Repeat precisely the span of lines below that opens with the line containing "revert occ sel." and closes with the line containing "destruct (Hsat Hlt", both included.

Data entries ::
────────────────────

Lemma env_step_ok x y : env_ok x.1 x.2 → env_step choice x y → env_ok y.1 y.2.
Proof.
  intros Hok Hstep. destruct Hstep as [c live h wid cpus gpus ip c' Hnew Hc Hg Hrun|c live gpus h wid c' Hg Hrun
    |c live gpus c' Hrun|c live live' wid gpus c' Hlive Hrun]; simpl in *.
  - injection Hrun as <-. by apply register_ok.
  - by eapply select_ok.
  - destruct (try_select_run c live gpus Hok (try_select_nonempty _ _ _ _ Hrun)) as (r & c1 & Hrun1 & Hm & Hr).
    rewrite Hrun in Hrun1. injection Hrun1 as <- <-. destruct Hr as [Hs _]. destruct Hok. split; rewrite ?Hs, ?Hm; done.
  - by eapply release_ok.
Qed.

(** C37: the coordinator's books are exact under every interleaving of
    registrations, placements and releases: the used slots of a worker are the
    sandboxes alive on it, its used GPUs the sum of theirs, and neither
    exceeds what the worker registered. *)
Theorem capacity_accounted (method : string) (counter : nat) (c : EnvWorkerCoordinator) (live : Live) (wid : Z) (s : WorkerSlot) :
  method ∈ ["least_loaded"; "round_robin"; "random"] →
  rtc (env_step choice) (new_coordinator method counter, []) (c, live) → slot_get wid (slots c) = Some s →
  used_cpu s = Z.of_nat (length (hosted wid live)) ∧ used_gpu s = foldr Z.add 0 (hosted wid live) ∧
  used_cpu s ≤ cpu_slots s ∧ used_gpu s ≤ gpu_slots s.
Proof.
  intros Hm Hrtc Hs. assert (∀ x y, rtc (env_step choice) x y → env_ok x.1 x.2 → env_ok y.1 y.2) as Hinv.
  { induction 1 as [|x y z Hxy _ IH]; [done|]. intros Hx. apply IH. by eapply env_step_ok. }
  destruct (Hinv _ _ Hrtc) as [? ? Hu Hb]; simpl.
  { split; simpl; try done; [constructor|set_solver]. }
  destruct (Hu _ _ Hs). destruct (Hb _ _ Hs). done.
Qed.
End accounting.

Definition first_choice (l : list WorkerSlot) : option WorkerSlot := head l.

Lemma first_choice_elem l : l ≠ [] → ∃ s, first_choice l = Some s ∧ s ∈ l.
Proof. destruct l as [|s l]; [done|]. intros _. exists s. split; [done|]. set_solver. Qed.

────────────────────

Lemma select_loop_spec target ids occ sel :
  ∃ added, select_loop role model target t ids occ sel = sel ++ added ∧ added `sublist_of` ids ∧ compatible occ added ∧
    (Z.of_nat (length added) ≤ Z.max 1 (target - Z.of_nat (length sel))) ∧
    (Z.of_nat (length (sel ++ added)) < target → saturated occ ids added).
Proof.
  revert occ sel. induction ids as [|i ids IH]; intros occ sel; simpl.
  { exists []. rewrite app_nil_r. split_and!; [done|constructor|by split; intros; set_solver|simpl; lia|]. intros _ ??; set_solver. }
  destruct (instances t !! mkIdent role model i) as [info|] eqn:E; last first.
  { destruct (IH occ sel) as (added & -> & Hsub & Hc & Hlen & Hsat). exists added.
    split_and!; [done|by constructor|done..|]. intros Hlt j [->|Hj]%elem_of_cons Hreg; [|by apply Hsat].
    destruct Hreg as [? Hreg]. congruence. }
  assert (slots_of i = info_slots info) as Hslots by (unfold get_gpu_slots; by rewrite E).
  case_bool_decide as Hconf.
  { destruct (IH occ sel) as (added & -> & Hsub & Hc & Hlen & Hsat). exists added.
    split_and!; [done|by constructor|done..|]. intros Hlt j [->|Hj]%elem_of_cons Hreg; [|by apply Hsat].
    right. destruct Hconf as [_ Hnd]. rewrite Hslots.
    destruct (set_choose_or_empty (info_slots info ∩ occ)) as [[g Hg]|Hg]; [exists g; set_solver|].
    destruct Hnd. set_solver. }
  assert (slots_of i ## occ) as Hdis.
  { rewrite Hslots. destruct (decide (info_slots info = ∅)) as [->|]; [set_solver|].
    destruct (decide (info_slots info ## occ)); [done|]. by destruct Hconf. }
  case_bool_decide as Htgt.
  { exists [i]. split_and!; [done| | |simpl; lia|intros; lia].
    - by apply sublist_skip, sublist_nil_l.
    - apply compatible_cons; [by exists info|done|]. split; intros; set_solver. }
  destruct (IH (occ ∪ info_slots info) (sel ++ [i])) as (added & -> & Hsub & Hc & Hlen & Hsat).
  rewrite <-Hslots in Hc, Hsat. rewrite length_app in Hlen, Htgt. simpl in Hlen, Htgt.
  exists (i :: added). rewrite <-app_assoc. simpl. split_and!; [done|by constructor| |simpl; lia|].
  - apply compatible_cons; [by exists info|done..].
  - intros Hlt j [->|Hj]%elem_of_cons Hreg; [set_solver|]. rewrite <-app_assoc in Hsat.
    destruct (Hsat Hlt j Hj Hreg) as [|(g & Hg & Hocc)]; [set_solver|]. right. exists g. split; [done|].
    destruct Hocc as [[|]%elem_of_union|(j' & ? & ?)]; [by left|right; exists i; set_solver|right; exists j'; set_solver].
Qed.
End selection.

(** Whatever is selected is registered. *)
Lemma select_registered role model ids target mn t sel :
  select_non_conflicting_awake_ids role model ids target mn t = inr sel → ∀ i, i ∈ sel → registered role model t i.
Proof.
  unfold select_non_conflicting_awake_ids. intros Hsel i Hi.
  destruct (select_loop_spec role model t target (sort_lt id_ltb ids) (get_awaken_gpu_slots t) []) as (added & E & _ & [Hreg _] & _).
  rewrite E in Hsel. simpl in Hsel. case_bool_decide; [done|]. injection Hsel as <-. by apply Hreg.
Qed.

────────────────────

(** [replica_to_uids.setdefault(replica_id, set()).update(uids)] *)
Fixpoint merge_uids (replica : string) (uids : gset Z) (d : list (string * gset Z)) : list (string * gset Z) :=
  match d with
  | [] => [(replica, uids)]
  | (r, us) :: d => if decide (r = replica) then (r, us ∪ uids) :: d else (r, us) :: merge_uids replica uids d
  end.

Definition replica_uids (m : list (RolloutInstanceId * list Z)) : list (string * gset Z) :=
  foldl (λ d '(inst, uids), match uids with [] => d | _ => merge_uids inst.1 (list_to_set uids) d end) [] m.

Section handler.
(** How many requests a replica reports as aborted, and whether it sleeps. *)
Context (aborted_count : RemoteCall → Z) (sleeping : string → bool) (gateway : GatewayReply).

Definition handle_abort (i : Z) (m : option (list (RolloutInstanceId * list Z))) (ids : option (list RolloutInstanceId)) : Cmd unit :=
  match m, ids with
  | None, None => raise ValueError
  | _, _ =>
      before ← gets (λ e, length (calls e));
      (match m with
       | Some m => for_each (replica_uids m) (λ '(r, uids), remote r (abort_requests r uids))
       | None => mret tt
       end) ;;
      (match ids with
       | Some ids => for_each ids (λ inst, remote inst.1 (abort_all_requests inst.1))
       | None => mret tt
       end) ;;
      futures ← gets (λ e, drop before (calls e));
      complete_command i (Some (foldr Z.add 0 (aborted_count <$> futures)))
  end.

────────────────────

Response to this task ::
  revert occ sel. induction ids as [|i ids IH]; intros occ sel; simpl.
  { exists []. rewrite app_nil_r. split_and!; [done|constructor|by split; intros; set_solver|simpl; lia|]. intros _ ??; set_solver. }
  destruct (instances t !! mkIdent role model i) as [info|] eqn:E; last first.
  { destruct (IH occ sel) as (added & -> & Hsub & Hc & Hlen & Hsat). exists added.
    split_and!; [done|by constructor|done..|]. intros Hlt j [->|Hj]%elem_of_cons Hreg; [|by apply Hsat].
    destruct Hreg as [? Hreg]. congruence. }
  assert (slots_of i = info_slots info) as Hslots by (unfold get_gpu_slots; by rewrite E).
  case_bool_decide as Hconf.
  { destruct (IH occ sel) as (added & -> & Hsub & Hc & Hlen & Hsat). exists added.
    split_and!; [done|by constructor|done..|]. intros Hlt j [->|Hj]%elem_of_cons Hreg; [|by apply Hsat].
    right. destruct Hconf as [_ Hnd]. rewrite Hslots.
    destruct (set_choose_or_empty (info_slots info ∩ occ)) as [[g Hg]|Hg]; [exists g; set_solver|].
    destruct Hnd. set_solver. }
  assert (slots_of i ## occ) as Hdis.
  { rewrite Hslots. destruct (decide (info_slots info = ∅)) as [->|]; [set_solver|].
    destruct (decide (info_slots info ## occ)); [done|]. by destruct Hconf. }
  case_bool_decide as Htgt.
  { exists [i]. split_and!; [done| | |simpl; lia|intros; lia].
    - by apply sublist_skip, sublist_nil_l.
    - apply compatible_cons; [by exists info|done|]. split; intros; set_solver. }
  destruct (IH (occ ∪ info_slots info) (sel ++ [i])) as (added & -> & Hsub & Hc & Hlen & Hsat).
  rewrite <-Hslots in Hc, Hsat. rewrite length_app in Hlen, Htgt. simpl in Hlen, Htgt.
  exists (i :: added). rewrite <-app_assoc. simpl. split_and!; [done|by constructor| |simpl; lia|].
  - apply compatible_cons; [by exists info|done..].
  - intros Hlt j [->|Hj]%elem_of_cons Hreg; [set_solver|]. rewrite <-app_assoc in Hsat.
    destruct (Hsat Hlt j Hj Hreg) as [|(g & Hg & Hocc)]; [set_solver|]. right. exists g. split; [done|].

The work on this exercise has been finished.